* What the exercise asks *
From the line with "Definition CAN_ISOTP_HALF_DUPLEX : u32 := 64." to the line with "Definition CAN_ISOTP_WAIT_TX_DONE : u32", retype every line exactly, including those two, and leave out the rest of the data below.

[Saved entries]
● ● ● ● ● ● ●
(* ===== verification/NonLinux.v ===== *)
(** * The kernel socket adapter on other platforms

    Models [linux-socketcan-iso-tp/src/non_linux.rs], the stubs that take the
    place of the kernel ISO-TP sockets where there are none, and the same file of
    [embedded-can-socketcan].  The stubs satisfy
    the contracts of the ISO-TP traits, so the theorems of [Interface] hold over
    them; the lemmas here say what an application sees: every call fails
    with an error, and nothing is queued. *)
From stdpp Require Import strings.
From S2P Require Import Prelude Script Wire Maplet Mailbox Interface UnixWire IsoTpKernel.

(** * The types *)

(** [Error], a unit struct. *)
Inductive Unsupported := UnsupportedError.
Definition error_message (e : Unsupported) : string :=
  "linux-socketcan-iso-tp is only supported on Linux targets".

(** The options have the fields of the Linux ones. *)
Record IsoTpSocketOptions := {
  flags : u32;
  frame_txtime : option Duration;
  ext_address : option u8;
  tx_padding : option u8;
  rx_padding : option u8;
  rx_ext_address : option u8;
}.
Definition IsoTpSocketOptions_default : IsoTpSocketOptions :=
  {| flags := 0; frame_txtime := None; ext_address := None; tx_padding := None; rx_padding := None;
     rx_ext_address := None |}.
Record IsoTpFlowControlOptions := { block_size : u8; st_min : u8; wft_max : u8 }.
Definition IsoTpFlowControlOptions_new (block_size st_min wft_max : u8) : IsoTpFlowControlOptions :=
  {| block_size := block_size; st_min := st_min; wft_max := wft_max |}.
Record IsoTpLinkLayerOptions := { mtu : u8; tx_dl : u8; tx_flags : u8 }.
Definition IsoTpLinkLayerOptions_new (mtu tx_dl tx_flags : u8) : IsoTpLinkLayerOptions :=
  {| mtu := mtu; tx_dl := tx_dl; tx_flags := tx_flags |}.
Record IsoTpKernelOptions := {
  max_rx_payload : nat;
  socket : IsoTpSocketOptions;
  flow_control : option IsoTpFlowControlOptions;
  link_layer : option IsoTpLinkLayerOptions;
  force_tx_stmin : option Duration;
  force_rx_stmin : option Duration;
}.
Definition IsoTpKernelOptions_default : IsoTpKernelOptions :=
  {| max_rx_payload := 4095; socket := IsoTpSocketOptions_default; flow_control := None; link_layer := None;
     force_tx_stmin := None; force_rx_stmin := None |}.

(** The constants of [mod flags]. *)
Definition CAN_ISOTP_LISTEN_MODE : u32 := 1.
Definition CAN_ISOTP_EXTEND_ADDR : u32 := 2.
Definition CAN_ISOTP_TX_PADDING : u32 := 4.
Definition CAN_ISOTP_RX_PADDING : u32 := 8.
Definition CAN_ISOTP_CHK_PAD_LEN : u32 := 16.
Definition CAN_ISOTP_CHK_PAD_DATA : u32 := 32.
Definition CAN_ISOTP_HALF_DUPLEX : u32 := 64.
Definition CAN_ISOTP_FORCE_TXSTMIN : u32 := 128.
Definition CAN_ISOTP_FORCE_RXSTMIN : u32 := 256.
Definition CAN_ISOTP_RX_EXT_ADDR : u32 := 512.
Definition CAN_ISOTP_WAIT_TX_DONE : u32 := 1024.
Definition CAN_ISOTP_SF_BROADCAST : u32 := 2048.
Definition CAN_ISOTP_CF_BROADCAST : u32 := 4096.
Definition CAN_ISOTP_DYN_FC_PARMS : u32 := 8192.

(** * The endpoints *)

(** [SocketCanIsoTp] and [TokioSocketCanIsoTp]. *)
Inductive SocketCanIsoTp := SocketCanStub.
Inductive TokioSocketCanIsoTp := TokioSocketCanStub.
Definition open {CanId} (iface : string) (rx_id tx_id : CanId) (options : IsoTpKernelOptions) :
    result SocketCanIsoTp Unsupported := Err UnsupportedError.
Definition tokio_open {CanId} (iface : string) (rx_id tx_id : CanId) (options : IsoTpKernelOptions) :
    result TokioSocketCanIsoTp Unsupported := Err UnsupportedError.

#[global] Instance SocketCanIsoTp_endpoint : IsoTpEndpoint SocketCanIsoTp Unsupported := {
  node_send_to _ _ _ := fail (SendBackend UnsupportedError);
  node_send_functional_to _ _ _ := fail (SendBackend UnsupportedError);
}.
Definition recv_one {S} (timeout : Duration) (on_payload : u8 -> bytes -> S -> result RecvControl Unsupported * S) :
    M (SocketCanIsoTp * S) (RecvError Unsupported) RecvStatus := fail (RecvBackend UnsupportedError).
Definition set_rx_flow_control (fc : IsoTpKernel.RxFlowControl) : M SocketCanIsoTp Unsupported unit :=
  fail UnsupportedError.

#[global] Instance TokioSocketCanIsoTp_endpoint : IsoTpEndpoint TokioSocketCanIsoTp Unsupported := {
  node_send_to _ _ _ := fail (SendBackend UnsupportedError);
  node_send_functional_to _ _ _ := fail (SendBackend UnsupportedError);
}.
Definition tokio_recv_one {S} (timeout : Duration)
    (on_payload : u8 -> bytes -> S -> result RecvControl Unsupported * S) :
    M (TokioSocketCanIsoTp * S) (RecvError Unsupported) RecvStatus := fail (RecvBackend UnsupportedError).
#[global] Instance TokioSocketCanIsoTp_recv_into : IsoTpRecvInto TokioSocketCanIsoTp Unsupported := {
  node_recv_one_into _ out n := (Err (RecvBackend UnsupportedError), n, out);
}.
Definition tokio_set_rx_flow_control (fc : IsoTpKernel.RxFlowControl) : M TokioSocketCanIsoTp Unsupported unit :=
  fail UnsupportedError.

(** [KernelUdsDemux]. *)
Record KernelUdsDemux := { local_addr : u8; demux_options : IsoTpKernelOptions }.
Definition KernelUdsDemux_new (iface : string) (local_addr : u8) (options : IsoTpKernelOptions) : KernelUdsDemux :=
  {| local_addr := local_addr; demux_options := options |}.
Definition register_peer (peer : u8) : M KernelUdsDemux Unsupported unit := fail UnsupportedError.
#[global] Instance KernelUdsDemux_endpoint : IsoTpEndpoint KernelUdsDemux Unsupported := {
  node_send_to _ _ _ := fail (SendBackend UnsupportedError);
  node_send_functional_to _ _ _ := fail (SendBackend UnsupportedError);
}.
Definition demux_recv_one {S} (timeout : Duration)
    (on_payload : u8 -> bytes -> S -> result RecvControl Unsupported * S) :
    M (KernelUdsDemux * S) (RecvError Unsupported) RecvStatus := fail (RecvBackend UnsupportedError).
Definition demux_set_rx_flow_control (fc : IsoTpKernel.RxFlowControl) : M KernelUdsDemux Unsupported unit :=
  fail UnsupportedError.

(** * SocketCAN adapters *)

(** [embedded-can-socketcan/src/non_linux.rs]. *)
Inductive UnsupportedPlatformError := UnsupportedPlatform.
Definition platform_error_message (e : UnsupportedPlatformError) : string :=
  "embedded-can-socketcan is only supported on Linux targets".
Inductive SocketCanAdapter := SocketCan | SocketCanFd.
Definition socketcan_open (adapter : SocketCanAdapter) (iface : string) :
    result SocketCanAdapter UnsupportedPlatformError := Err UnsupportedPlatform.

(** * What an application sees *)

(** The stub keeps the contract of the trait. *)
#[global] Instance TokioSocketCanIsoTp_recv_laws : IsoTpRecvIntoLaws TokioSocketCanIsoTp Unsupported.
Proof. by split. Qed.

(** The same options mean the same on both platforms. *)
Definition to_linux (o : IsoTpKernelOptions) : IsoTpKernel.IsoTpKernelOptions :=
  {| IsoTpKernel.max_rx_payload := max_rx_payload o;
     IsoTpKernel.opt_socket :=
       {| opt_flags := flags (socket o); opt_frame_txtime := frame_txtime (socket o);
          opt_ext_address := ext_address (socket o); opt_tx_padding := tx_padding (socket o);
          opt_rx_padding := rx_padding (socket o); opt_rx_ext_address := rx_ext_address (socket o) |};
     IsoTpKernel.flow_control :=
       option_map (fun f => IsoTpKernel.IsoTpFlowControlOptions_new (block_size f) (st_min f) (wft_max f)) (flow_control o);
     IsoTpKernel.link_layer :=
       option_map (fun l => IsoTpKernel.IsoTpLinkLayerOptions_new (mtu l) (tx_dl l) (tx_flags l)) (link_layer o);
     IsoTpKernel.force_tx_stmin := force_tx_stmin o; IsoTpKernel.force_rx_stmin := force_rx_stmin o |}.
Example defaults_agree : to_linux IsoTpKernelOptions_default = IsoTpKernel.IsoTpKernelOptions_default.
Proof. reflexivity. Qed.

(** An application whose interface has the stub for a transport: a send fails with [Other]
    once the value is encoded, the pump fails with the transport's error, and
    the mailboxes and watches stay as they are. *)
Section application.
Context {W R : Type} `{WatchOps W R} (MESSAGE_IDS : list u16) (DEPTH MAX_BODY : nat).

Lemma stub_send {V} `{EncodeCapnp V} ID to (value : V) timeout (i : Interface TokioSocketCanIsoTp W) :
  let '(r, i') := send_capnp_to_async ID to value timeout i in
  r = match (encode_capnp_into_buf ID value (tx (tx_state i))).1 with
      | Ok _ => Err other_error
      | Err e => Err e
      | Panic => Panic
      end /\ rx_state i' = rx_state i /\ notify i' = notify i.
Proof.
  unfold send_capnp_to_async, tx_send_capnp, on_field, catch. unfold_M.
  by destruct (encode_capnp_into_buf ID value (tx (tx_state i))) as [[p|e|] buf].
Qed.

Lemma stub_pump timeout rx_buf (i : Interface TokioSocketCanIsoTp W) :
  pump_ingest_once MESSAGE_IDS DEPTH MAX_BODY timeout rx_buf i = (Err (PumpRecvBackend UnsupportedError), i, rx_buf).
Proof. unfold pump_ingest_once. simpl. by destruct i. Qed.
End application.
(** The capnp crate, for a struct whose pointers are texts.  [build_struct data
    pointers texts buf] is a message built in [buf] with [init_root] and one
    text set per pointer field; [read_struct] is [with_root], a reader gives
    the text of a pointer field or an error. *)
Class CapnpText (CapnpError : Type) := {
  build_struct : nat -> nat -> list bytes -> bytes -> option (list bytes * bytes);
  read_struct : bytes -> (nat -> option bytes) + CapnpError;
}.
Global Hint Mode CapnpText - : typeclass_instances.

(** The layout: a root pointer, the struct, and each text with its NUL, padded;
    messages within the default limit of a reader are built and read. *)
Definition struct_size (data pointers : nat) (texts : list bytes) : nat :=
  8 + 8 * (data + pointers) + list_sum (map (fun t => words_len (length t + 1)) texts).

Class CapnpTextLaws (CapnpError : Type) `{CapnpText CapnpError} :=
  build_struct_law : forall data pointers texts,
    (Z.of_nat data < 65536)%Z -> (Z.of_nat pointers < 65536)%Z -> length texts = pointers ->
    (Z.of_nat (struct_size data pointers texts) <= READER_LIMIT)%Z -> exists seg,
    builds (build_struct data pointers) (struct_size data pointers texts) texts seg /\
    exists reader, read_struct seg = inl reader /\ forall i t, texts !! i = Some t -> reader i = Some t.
● ● ● ● ● ● ●
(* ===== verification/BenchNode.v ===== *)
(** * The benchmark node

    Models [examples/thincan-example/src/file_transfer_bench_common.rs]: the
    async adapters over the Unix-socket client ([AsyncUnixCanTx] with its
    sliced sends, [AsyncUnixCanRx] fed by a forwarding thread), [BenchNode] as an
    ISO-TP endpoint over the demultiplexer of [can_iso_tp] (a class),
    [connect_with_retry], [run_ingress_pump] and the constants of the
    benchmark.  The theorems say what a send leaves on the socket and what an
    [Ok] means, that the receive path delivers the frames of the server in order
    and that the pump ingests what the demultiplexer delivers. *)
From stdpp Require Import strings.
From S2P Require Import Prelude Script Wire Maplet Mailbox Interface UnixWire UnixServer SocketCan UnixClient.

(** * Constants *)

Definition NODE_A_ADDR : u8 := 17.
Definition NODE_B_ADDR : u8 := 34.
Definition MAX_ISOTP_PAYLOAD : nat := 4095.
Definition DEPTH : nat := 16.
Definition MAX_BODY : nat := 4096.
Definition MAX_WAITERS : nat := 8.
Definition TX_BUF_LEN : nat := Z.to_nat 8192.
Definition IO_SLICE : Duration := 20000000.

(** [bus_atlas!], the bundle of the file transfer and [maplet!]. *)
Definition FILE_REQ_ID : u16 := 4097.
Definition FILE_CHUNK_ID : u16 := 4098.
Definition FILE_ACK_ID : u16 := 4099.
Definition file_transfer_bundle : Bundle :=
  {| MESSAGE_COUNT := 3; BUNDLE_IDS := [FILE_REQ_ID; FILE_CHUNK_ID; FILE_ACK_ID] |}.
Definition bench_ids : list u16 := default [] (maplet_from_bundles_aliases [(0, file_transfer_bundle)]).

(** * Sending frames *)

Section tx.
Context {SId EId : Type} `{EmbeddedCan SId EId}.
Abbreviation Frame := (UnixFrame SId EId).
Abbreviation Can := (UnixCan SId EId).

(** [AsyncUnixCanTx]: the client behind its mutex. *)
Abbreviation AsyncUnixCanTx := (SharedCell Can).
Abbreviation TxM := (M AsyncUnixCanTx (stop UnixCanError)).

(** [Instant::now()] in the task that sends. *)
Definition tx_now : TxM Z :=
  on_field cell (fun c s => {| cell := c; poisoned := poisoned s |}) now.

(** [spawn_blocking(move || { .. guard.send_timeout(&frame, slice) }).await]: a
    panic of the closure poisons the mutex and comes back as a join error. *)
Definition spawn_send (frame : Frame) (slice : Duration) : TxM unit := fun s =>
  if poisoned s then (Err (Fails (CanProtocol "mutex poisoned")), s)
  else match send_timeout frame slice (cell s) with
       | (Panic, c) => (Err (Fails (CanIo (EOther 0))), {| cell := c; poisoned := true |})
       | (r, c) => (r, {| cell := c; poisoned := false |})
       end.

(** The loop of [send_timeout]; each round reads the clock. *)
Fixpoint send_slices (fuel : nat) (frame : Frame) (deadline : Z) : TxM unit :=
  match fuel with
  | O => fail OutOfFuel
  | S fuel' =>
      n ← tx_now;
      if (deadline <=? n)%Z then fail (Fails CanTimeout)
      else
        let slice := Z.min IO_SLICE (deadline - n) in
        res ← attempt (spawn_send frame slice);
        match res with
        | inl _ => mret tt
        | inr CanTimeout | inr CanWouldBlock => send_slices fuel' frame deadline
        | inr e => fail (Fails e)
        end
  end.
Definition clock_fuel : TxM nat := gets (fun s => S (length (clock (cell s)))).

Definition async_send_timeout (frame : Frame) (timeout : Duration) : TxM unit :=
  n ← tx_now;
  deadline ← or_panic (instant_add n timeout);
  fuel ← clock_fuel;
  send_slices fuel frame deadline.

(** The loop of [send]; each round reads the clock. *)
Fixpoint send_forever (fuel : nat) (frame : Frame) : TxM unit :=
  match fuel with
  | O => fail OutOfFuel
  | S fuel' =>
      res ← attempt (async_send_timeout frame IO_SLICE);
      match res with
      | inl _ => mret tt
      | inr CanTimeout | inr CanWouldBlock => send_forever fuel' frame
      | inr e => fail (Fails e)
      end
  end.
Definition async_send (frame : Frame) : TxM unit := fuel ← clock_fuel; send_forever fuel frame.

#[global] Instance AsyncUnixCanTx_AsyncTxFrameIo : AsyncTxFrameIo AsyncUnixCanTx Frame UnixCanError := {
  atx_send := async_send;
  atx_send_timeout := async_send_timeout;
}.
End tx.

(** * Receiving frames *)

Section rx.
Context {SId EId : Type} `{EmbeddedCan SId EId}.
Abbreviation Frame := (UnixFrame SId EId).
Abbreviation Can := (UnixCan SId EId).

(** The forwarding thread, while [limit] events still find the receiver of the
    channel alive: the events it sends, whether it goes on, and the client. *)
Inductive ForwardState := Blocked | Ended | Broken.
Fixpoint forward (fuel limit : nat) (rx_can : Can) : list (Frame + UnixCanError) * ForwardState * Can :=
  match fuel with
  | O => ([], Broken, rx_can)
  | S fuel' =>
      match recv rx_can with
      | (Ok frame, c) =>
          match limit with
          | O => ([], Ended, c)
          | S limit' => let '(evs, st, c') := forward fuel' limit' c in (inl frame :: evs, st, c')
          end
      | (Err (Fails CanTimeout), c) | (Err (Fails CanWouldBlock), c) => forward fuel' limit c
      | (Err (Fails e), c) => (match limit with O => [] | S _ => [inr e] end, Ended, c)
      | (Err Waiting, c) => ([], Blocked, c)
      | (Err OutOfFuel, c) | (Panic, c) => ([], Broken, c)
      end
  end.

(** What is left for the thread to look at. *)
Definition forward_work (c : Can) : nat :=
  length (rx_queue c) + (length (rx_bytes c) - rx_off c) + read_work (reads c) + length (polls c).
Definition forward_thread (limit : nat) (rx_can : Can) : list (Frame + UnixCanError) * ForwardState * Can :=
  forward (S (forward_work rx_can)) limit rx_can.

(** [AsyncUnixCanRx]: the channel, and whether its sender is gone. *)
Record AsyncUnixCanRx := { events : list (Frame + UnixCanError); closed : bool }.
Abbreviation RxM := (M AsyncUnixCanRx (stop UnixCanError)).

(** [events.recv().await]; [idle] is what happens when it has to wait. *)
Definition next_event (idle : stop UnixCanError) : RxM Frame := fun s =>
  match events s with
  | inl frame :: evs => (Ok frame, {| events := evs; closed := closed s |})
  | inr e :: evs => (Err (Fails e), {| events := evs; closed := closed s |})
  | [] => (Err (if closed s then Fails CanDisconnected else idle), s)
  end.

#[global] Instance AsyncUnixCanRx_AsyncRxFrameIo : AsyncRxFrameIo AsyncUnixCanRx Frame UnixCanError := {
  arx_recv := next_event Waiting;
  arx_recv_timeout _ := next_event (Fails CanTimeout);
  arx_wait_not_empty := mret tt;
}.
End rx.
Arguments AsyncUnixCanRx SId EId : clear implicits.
● ● ● ● ● ● ●
* Response to the exercise *
Definition CAN_ISOTP_HALF_DUPLEX : u32 := 64.
Definition CAN_ISOTP_FORCE_TXSTMIN : u32 := 128.
Definition CAN_ISOTP_FORCE_RXSTMIN : u32 := 256.
Definition CAN_ISOTP_RX_EXT_ADDR : u32 := 512.
Definition CAN_ISOTP_WAIT_TX_DONE : u32 := 1024.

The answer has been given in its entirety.